Actually, we have another secret sink in the craft area, which is cool because if I have to iron something or clean paint brushes, we've got water. When we first moved in, I used to laugh that we had this crazy house with sinks in closets, but now, that's one of the things I like best. It's sooooo convenient having a sink within 20 steps of wherever you are. However, because this space has plumbing and electricity, we had also considered converting it into a kitchenette/bar one day after the kids had outgrown their lovies and nerf guns.
The second room downstairs is our family room. I love this room because it has two walkouts to the backyard. In the winter, when I'm too cold to plod around the house to the compost pile, I just sneak through the house.

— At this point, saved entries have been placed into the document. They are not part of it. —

(** * saas_skeleton_rate_limit: request gating, API keys and the rate limiter

    A shallow embedding of [saas_skeleton_rate_limit.py]: the SQL tables
    are lists of rows, the Redis server is a finite map from key names to
    counters with an expiry deadline, exceptions are a result type, and
    the libraries the program calls (HMAC, bcrypt, python-jose, the
    builtin [int]) are the fields of a class.

    Time is one clock, in microseconds since the epoch.  Every handler
    reads it once per request.  The limiter is given twice: as a function
    that runs a call in one step, and command by command, so that the
    calls of several requests can be interleaved.

    Failures of the backends are inputs of a request: whether a query of
    the resolver raises, and whether a Redis command is lost.  The key
    management handlers run on a database that answers.  The listing
    routes only read and are left out. *)

From Stdlib Require Import ZArith Lia Ascii.
From stdpp Require Import base decidable option list strings pretty gmap.

Open Scope Z_scope.

(** ** Python strings *)

Module Py.

(** [c.lower()] for one character.  Only ASCII letters are mapped, which
    is exact for the comparison with ["bearer"] the program makes. *)
Definition lower_ascii (c : ascii) : ascii :=
  let n := Ascii.nat_of_ascii c in
  if ((65 <=? n) && (n <=? 90))%nat then Ascii.ascii_of_nat (n + 32) else c.

Fixpoint lower (s : string) : string :=
  match s with
  | EmptyString => EmptyString
  | String c s' => String (lower_ascii c) (lower s')
  end.

(** [s.partition(sep)] for a one-character separator. *)
Fixpoint partition (sep : ascii) (s : string) : string * string * string :=
  match s with
  | EmptyString => (EmptyString, EmptyString, EmptyString)
  | String c s' =>
      if decide (c = sep) then (EmptyString, String sep EmptyString, s')
      else let '(h, m, t) := partition sep s' in (String c h, m, t)
  end.

(** [s.split(sep)] for a one-character separator. *)
Fixpoint split (sep : ascii) (s : string) : list string :=
  match s with
  | EmptyString => [EmptyString]
  | String c s' =>
      if decide (c = sep) then EmptyString :: split sep s'
      else match split sep s' with
           | [] => [String c EmptyString]
           | h :: t => String c h :: t
           end
  end.

(** [sep.join(l)] *)
Definition join (sep : string) (l : list string) : string := String.concat sep l.

(** [s[:n]] and [s[-n:]] for [0 <= n]. *)
Definition prefix (n : nat) (s : string) : string := String.substring 0 n s.
Definition suffix (n : nat) (s : string) : string :=
  String.substring (String.length s - n) n s.

(** [str(z)] and the [{z}] of an f-string. *)
Definition str (z : Z) : string := pretty z.

(** [d.get(k, default)] *)
Definition get {V} (d : gmap string V) (k : string) (dflt : V) : V :=
  default dflt (d !! k).

End Py.

(** ** Exceptions and results *)

Inductive exn :=
  | OperationalError   (* sqlalchemy: the database did not answer *)
  | IntegrityError     (* sqlalchemy: a unique constraint is violated *)
  | TypeError
  | ValueError
  | OverflowError.     (* datetime: days or date value out of range *)

(** What a handler gives back to the framework: a value, an
    [HTTPException], or an exception nobody catches (the framework answers
    500). *)
Inductive result (A : Type) :=
  | Ok (a : A)
  | HTTPException (status_code : Z) (detail : string)
  | Uncaught (e : exn).
Arguments Ok {A} a.
Arguments HTTPException {A} status_code detail.
Arguments Uncaught {A} e.

Global Instance result_ret : MRet result := λ A a, Ok a.
Global Instance result_bind : MBind result := λ A B f m,
  match m with
  | Ok a => f a
  | HTTPException c d => HTTPException c d
  | Uncaught e => Uncaught e
  end.

Definition is_ok {A} (r : result A) : bool :=
  match r with Ok _ => true | _ => false end.

Definition status_of {A} (r : result A) : option Z :=
  match r with HTTPException c _ => Some c | _ => None end.

(** The verdicts of the gate, as the HTTP layer shows them. *)
Definition Unauthenticated {A} (r : result A) : Prop := status_of r = Some 401.

(** ** Config *)

Definition ACCESS_TOKEN_EXPIRE_MINUTES : Z := 60.

Inductive UserTypeEnum := NORMAL | VIP | ENTERPRISE.

Definition value (t : UserTypeEnum) : string :=
  match t with
  | NORMAL => "NORMAL"
  | VIP => "VIP"
  | ENTERPRISE => "ENTERPRISE"
  end.

Global Instance UserTypeEnum_eq_dec : EqDecision UserTypeEnum.
Proof. solve_decision. Defined.

(** Quota by user type (QPS); 0 means unlimited. *)
Definition API_KEY_QUOTA : gmap string Z :=
  <["NORMAL" := 10]> (<["VIP" := 100]> (<["ENTERPRISE" := 0]> ∅)).

Definition DEFAULT_SCOPES : gmap string (list string) :=
  <["NORMAL" := ["generate:text"]]>
  (<["VIP" := ["generate:text"; "generate:image"; "tts"]]>
  (<["ENTERPRISE" :=
       ["generate:text"; "generate:image"; "tts"; "generate:video"; "admin"]]> ∅)).

(** ** Time *)

Definition SECOND : Z := 1000000.
Definition MINUTE : Z := 60 * SECOND.
Definition DAY : Z := 86400 * SECOND.

(** [int(time.time())] and [int(dt.timestamp())]: truncation. *)
Definition int_seconds (t : Z) : Z := Z.quot t SECOND.

(** [datetime.min] and [datetime.max], in microseconds from the epoch. *)
Definition DATETIME_MIN : Z := -62135596800 * SECOND.
Definition DATETIME_MAX : Z := 253402300800 * SECOND - 1.

(** [t + timedelta(days=d)]: a [timedelta] holds at most 999999999 days
    either way and the sum has to be a [datetime] again; Python raises
    OverflowError otherwise. *)
Definition add_days (t d : Z) : result Z :=
  if decide ((-999999999 ≤ d ≤ 999999999)
             ∧ DATETIME_MIN ≤ t + d * DAY ≤ DATETIME_MAX)
  then Ok (t + d * DAY)
  else Uncaught OverflowError.

(** ** Models *)

Module Org.
Record t := mk { id : Z; name : string; created_at : Z }.
End Org.

Module User.
Record t := mk {
  id : Z;
  org_id : Z;
  username : string;
  hashed_password : string;
  is_admin : bool;
  user_type : UserTypeEnum;
  created_at : Z
}.
End User.

Module APIKey.
Record t := mk {
  id : Z;
  org_id : Z;
  user_id : Z;
  key_hash : string;
  key_preview : string;
  name : option string;
  scopes : option string;       (* comma-separated scopes *)
  revoked : bool;
  created_at : Z;
  expires_at : option Z
}.

Definition set_revoked (b : bool) (a : t) : t :=
  mk (id a) (org_id a) (user_id a) (key_hash a) (key_preview a) (name a)
     (scopes a) b (created_at a) (expires_at a).
End APIKey.

(** The database: one list of rows per table, in insertion order. *)
Record DB := mkDB {
  orgs : list Org.t;
  users : list User.t;
  api_keys : list APIKey.t
}.

Definition empty_db : DB := mkDB [] [] [].

(** The next value of an integer primary key: one more than the largest
    row id, 1 in an empty table. *)
Definition next_id (ids : list Z) : Z := 1 + foldr Z.max 0 ids.

(** [query.filter_by(...).first()] and [.count()] *)
Definition first {A} (P : A → Prop) `{∀ x, Decision (P x)} (l : list A) : option A :=
  head (filter P l).
Definition count {A} (P : A → Prop) `{∀ x, Decision (P x)} (l : list A) : Z :=
  Z.of_nat (length (filter P l)).

(** ** Session-token claims *)

(** The values of the claims the program signs and reads: strings and
    integers. *)
Inductive jval := JStr (s : string) | JInt (z : Z).

Global Instance jval_eq_dec : EqDecision jval.
Proof. solve_decision. Defined.

Abbreviation claims := (gmap string jval).

(** ** The libraries the program calls *)

Class Platform := {
  (** [os.environ.get("SECRET_KEY", ...)] and
      [os.environ.get("API_KEY_HASH_SECRET", ...)] *)
  SECRET_KEY : string;
  API_KEY_HASH_SECRET : string;
  (** [hmac.new(key, msg, hashlib.sha256).hexdigest()] *)
  hmac_sha256_hex : string → string → string;
  (** passlib's [pwd_context.hash] and [pwd_context.verify] *)
  pwd_context_hash : string → string;
  pwd_context_verify : string → string → bool;
  (** the builtin [int] on a [str]; [None] is [ValueError] *)
  int_of_str : string → option Z;
  (** [jose.jwt.encode(claims, key, algorithm="HS256")] *)
  jwt_encode : claims → string → string;
  (** the signature and structure check of [jose.jwt.decode]: the claims
      of a well-formed token signed with the key *)
  jws_verify : string → string → option claims;
  (** the claim checks [jose.jwt.decode] makes before the expiry check
      (iat, nbf, at the time given in seconds) and after it (aud, iss,
      sub, jti, at_hash) *)
  claims_valid_before_exp : claims → Z → bool;
  claims_valid_after_exp : claims → bool
}.

(** ** The environment of one request *)

(** A Redis command either goes through, never reaches the server, or
    is applied by the server while its reply is lost.  The last two raise
    [redis.RedisError] in the client. *)
Inductive RedisFault := NoFault | Dropped | ReplyLost.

My DH likes the sound system. He and my dad worked so hard installing the ceiling fan and in-wall speakers. It's going to be a sad day for my DH leaving those behind. :-(
My oldest kid likes this room because he never has just one friend over. There's always a herd of boys - like 8 or 10 of them - but they all seem to fit comfortably down here and stay pretty much the whole day. They leave a zillion crumbs in their wake, but it makes me happy to see my son with so many really nice friends. Besides, ever since my kids were little, I always said I wanted to have the house where kids go to hang out.
This room even has space for exercise equipment, which is purely decorative since we never use it.
Oh, and here's the back of the house. From this angle, it's kind of a crazy house, but it's perfect inside.
Re-reading this, there is a theme emerging. The comments on the photos are not just the things about my house that I like, but all the things that it could be. That actually is the hardest part of moving -- missing out on the possibilities.
A couple of weeks ago, a good friend of mine and I were talking about our kids who have been each other's best friend since they were two. There were so many things that we were looking forward to -- them riding back and forth to each other's houses on their bikes, us taking photos of kids going to prom, watching them graduate.... As we teared up, that's when I realized what part of moving I was grieving the most -- the potential that this place had for us as a family, as friends, and as part of a larger community. I hope that the person who eventually buys this gloriously Seussian home sees that and experiences the same happiness that we've had here.